One number is the whole answer: the tally of lines in the records below that contain "Fixpoint".

(Beginning of Listed records)

(* ===== verification/Blocks.v ===== *)
(** * core: ledger records, blocks and the chain

    Models src/src/core/LedgerRecord.cpp, src/src/core/Block.cpp and
    src/src/core/Blockchain.cpp, with the texts of the records that
    src/src/economics prints into a ledger record and the field reader of
    src/src/serialization/FieldCodec.cpp.  A block is identified by the hash of its
    header, the header commits to the records through the ordered tree of [StateTrees], and
    the chain accepts a block only on top of its tip.  The loops over text walk the
    characters of the text; the loop that splits the records of a block has the length of
    the text as fuel ([splitRecords_serialized] shows that it is enough). *)

From Stdlib Require Import Ascii.
From S2P Require Import Prelude Utils CoinLots CoinLotTransfer Crypto LedgerState Encoding Merkle Transactions Rewards StateTrees.

(** ** Reading fields out of text *)

Module FieldText.
Import SafeScalar.

Fixpoint strip (p s : string) : option string :=
  match p, s with
  | EmptyString, _ => Some s
  | String a p, String b s => if Ascii.eqb a b then strip p s else None
  | String _ _, EmptyString => None
  end.

(** [text.rfind(p, 0) == 0] *)
Definition starts_with (p s : string) : bool := match strip p s with Some _ => true | None => false end.

(** The text after the first occurrence of [needle]: [text.find(needle) + needle.size()]. *)
Fixpoint find_after (needle text : string) : option string :=
  match strip needle text with
  | Some rest => Some rest
  | None => match text with EmptyString => None | String _ text => find_after needle text end
  end.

(End of Listed records)

### Reply
2